Andrew Murrison, a Conservative, asked why whoever leaked the report had done so, implying that the government had only been so forthright in its rejection because the paper had become public. Labour backbenchers had already made clear, several times, their view that the document had been leaked by a Tory sympathiser to make trouble. “Ultimately, of course, that is a matter for the leaker,” Jarvis replied, his eyes narrowing in a way that suggested he had a few ideas of how he’d like to conduct any interrogations. “If I were the leaker, I wouldn’t be too comfortable at the moment.”
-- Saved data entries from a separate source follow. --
(* ===== verification/Prelude.v ===== *)
(** * airnet: a verification library

    airnet is a C++ network server in the making: a protobuf codec and
    dispatcher, sessions over TCP connections, the queues that connect the
    network threads with the logic threads, and the locks beneath them
    ([src/]). It runs on a vendored copy of the muduo network library
    ([3rd_party/muduo/muduo/], "muduo" below): event loop, pollers, channels,
    connections, timers, logging, and the clients and servers (HTTP, RPC) built
    on them. The library models the code of airnet with the part of
    muduo it stands on, and proves what makes each part correct. All of it is
    executable: pure code is functions, stateful code passes its state, code
    that can fail returns a [res], loops have fuel, threads are instruction
    lists under an interleaving semantics.

    ** How the parts fit together

    A connection ([TcpConnection]) reads bytes into a buffer, the codec cuts
    frames out of it and parses messages, the dispatcher routes them to
    handlers, or a session queues them for the logic thread; answers are encoded
    and sent through the connection. Back pressure couples the two directions:
    a session stops reading while its peer does not take the output. The loop
    runs everything of a connection in one thread; other threads reach it
    through its functor queue, and time reaches it through the timer queue.

    ** Files

    Foundations
    - [Prelude]: faults and the error monad [res], machine integers, byte
      vectors and pointers, [Z]-indexed lists, tactics.
    - [Endian] ([common/base/endian_ex.h]), [StringPiece]
      ([common/base/stringpiece.h]).
    - [Monitor] ([common/base/mutex.h], [condition.h], [current_thread.h]):
      mutex, guards and conditions as instruction lists, an interleaving
      semantics, and a program logic for classes protected by one mutex;
      [MonitorWake]: a discipline under which no thread waits for ever.

    The codec path
    - [Buffer], [BufferProps] ([common/net/buffer.h]): the byte buffer, and its
      refinement of a byte queue with room to prepend.
    - [Codec], [CodecProps] ([common/net/codec_proto.{h,cpp}],
      [google-inl.h]): frames. Serialisation, the checksum and message creation
      are an interface with the laws protobuf and zlib document.
    - [Dispatcher] ([common/net/dispatcher_proto.h]): callbacks by type.

    Queues and shared state
    - [BlockingQueue] ([common/base/blocking_queue.h], [queue_msg_type.h]),
      [BoundedQueue] (muduo [base/BoundedBlockingQueue.h]), [ThreadPool]
      (muduo [base/ThreadPool.{h,cc}]).
    - [RWLock], [RWLockQueueProps] ([common/base/rwlock.h], [rwlock_queue.h]).
    - [Latch] (muduo [base/CountDownLatch.{h,cc}]), [LoopThread] (muduo
      [base/Thread.cc], [net/EventLoopThread.{h,cc}]).
    - [DoubleGuard] ([MutexLockTimedDoubleGuard] of [mutex.h]), [Atomic]
      ([common/base/atomic.h]).
    - [Process] ([main.cpp], [global_init.cc], [singleton.h]).

    The connection
    - [MuduoBuffer], [MuduoBufferSafe] (muduo [net/Buffer.{h,cc}]), [Channel]
      (muduo [net/Channel.{h,cc}]).
    - [TcpConnection], with [TcpSafety] (step lemmas), [TcpProps] (invariants
      of runs) and [TcpTheorems] (muduo [net/TcpConnection.{h,cc}]): the world
      holds the connection, its channel and buffers, the functors queued for it,
      what the socket accepts, and a trace of the callbacks.
    - [Session], [SessionProps] ([common/net/session.cpp],
      [protobuf_session.cpp]) on top of it.
    - [Connector] (muduo [net/Connector.{h,cc}]): outgoing connections.
    - [EndToEnd]: the codec, a connection and the receiver's decoder composed.

    Remote calls
    - [CodecLite], [CodecLiteProps] (muduo
      [net/protobuf/ProtobufCodecLite.{h,cc}]): the codec for one message type,
      with callbacks that may fail.
    - [Rpc] (muduo [net/protorpc/RpcChannel.{h,cc}], [RpcServer.cc]): a channel
      with its heap of response objects and closures; [RpcSystem]: two channels whose threads,
      messages and services interleave; [RpcProps], [RpcSteps], [RpcTheorems]:
      the invariant, its steps, the theorems; [RpcWire]: the same over bytes.

    Clients and servers
    - [TcpServer], [TcpServerProps] (muduo [net/TcpServer.{h,cc}],
      [Acceptor.{h,cc}], [EventLoopThreadPool.{h,cc}]): loops as interleaved
      threads with queues of functors, the map of connections, the objects. Of
      a connection it keeps its life; [TcpServerLife] shows that the full
      [TcpConnection] model makes the moves of that life.
    - [TcpClient], [TcpClientProps], [TcpClientSafe] (muduo
      [net/TcpClient.{h,cc}]): the client with its connector and connections.
    - [Http], [HttpProps], [HttpServerProps] (muduo [net/http/]): requests,
      responses, the parser over a connection's buffer, the server.

    The loop
    - [EventLoop] (muduo [net/EventLoop.{h,cc}]), [Poller], [PollerProps]
      (muduo [net/Poller.cc], [poller/EPollPoller.cc], [poller/PollPoller.cc]),
      [TimerQueue], [TimerProps] (muduo [net/TimerQueue.{h,cc}], [Timer.h],
      [base/Timestamp.h]).

    Time and logging
    - [Date] (muduo [base/Date.{h,cc}]), [TimeZone], [TimeZoneProps],
      [TimeZoneFile] (muduo [base/TimeZone.{h,cc}]), [TimeFormat] (the texts
      of [Timestamp.cc] and [Date.cc]).
    - [LogStream], [LogStreamProps] (muduo [base/LogStream.{h,cc}]): insertion
      operators over a fixed array, integer conversion in place.
    - [Logging], [LoggingProps] (muduo [base/Logging.{h,cc}]): a log statement,
      with the thread's cached second. [LogFile], [LogFileProps] (muduo
      [base/LogFile.{h,cc}], [FileUtil.cc]): files, rolling, short writes.
      [AsyncLogging], [AsyncLoggingProps] (muduo [base/AsyncLogging.{h,cc}]): the
      double buffering between threads and the worker. [LogEndToEnd]: the three
      composed.

    ** What the theorems show

    - Codec: any messages within the size limit, encoded one after the other,
      arrive as exactly those messages however the stream is cut
      ([codec_stream_roundtrip]); on arbitrary input the parser terminates and
      reads nothing outside the buffer, except that a frame with a certain type
      name length makes it hand protobuf a negative size ([ParseMessages_total],
      [Parse_negative_size]); it reports the first bad frame
      ([ParseMessages_error]). Composed
      with the connection, messages sent by any threads over a kernel that
      takes any number of bytes at a time arrive in order ([end_to_end]).
    - Buffers: both refine the same queue ([buffer_refines_queue],
      [muduo_buffer_same_queue]); integers round trip; under any calls whose
      sizes do not wrap around, muduo's stays well-formed or asserts, and never
      leaves its vector ([muduo_buffer_typed]).
    - Queues: under every interleaving of every program of calls, no assertion
      fails and elements leave in the order they came ([BlockingQueue_fifo],
      [BoundedBlockingQueue_bounded], [ThreadPool_fifo]); the reader-writer queue has this, and
      no data race, when one thread does all that takes the read lock
      ([RWLockQueue_one_consumer], with counterexamples beyond).
    - Connections: with any user callbacks that respect the documented
      protocol and other threads that only send, their test of the state and
      their queueing apart, no assertion fails ([TcpConnection_safe]), what the peer gets is
      a prefix of what was sent, in order ([TcpConnection_stream]), a shutdown
      waits for the output ([TcpConnection_graceful]), callbacks follow the
      life cycle ([TcpConnection_callback_protocol]).
    - Sessions: no session can be constructed ([Session_ctor_throws]); the
      handlers, taken for themselves, stop reading above the high water mark and
      resume it when the output has drained ([Session_backpressure]).
    - Loop: no functor queued while the loop runs is forgotten in its sleep
      ([queued_before_loop_waits] shows the exception) and functors run in order ([EventLoop_no_lost_wakeup], [EventLoop_fifo]); both pollers
      implement one interface and agree ([pollers_agree]); timers are safe even
      with reused addresses, but for one read at the end of [addTimer], run when
      due, stay cancelled, and the alarm is always set ([TimerQueue_safe] and the
      theorems beside it).
    - [Connector_safe]: retries, back-off and ownership of sockets.
    - Servers: with any number of loops and users that leave closed connections
      alone, no assertion fails, names are unique, connections are dealt to the loops in turn ([TcpServer_safe]) and none
      leaks ([TcpServer_no_leak]); what the server assumes of a connection is
      what the connection does ([life_abstracts]).
    - Clients: one that is used and destroyed as documented never asserts, and
      its connections outlive it safely ([TcpClient_safe]).
    - Remote calls: whatever interleaves, no step faults, every call is answered
      at most once and by the service it asked ([Rpc_exactly_once]), all calls
      complete when the system runs on ([Rpc_drains]), the destructor frees the
      responses and closures that are left ([RpcChannel_dtor_frees]); frames carry the messages
      ([CodecLite_stream]), so runs over bytes are runs over messages
      ([RpcChannel_over_bytes]).
    - HTTP: requests in any segments are parsed ([HttpContext_segments],
      [HttpRequest_roundtrip]) and answered in order ([HttpServer_conversation],
      [HttpResponse_roundtrip]); a malformed line can bring the server down
      ([HttpServer_malformed_line_aborts]).
    - Latches and loop threads: waiters are released ([CountDownLatch_opens]); a
      loop is handed over, stopped and joined ([EventLoopThread_life]), with the
      runs where that fails.
    - Time: local times and time zone files round trip ([LocalTime_roundtrip],
      [readTimeZoneFile_roundtrip]), and so do times as text
      ([UtcTime_roundtrip], [time_text_roundtrip]).
    - Logging: every statement prints its line ([Logger_lines]). On a system whose
      disk has no errors ([OsHealthy]; what a full disk does is shown, too) the back end
      keeps every line it does not announce as dropped ([AsyncLogging_exact],
      [AsyncLogging_drains]), files are complete ([LogFile_complete]), and so
      lines reach the disk ([logged_lines_reach_the_disk]). A stream holds whole insertions, in order, and never leaves its
      array ([LogStream_holds_text]); numerals read back as the integer they
      were written from ([convert_roundtrip]).
    - Smaller parts: dispatch, deadlock freedom of the double guard, atomics,
      start-up and shutdown of the process, singletons, dates.
    - Defects of the code are theorems too, each with the run that shows it.

    ** Bounds and fuel

    [ParseMessages] runs its loop with one unit of fuel per byte of the buffer
    and one more; [ParseMessages_total] proves that this is always enough, since
    a pass that continues consumes at least a header. The same holds for
    [onMessage] of the lite codec ([CodecLite_total]) and, with the readable bytes
    and one more, for the lines of an HTTP request. [append_loop] of the log file
    has the length of the line and one more, the search in the transitions of a
    time zone their number; the theorems about them state the results, so the
    fuel is enough. The wait loop of [main]
    has the number of observed seconds as fuel and [main_lifecycle] states both
    outcomes. The digit loops have fuel 20, the most digits a 64-bit integer has;
    [convert_roundtrip] and [LogStream_holds_text] prove that they end. Integers keep their width: [size_t], [int] and [int64_t]
    arithmetic wraps or faults as the language says. Vectors hold less than
    2^63 bytes, beyond which [resize] throws.

    ** What is not modelled

    Protobuf, zlib, the kernel and the C++ runtime are parameters or appear as
    the behaviour their documentation gives ([write] accepts a prefix, [epoll]
    keeps an interest list, an eventfd counts). Intervals of timers are binary64
    numbers of the standard specification of floating point; the texts of
    floating point numbers are parameters. Logging, addresses and socket options have no effect in the
    model, beyond what [Logging] says of a statement itself. Files of airnet that
    only declare ([session_manager.h], [netio_if.h], [net_server.h]) have nothing
    to model: their classes have no definitions. Of muduo, the wrappers of socket
    calls and addresses, process information and the inspection pages are left
    out: they pass arguments to the system and print what it answers. Of the RPC
    server only what it adds to [TcpServer] is modelled. The vendored protobuf
    and googletest are other projects, which the program only calls. *)

From stdpp Require Export prelude list gmap relations.
From Stdlib Require Export ZArith.
From Stdlib Require Strings.String.
From coqutil Require Export Byte Word.LittleEndianList.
Speaking of online radicalisation channels, Suella Braverman would later offer a stark warning of the dangers of spending too much time listening to the kind of people who willingly hang out with Donald Trump. “Is it an impossibility,” she asked the Heritage Foundation, “that 20 years from now, it will be the UK, not China or Russia, that will emerge as the greatest strategic threat to the USA?” I suppose if the president does attempt to seize Greenland, we might well help to stop him. But this turned out not to be what she meant.
“What happens if the UK falls into the hands of Muslim fundamentalism, our legal system gets substituted by Sharia Law and our nuclear capabilities vest in a regime not too dissimilar to that or Iran today?” she went on. “Regardless of whether one thinks this is a realistic outcome, which I do not, should we not have the courage to ask these questions?”
Another question we should have the courage to ask is why, of all the mad hypotheticals that Braverman doesn’t believe will happen, from duck-sized horses to frogs growing wings, she opted to talk about the one that will go down well on Fox News. Well, everybody’s got to eat.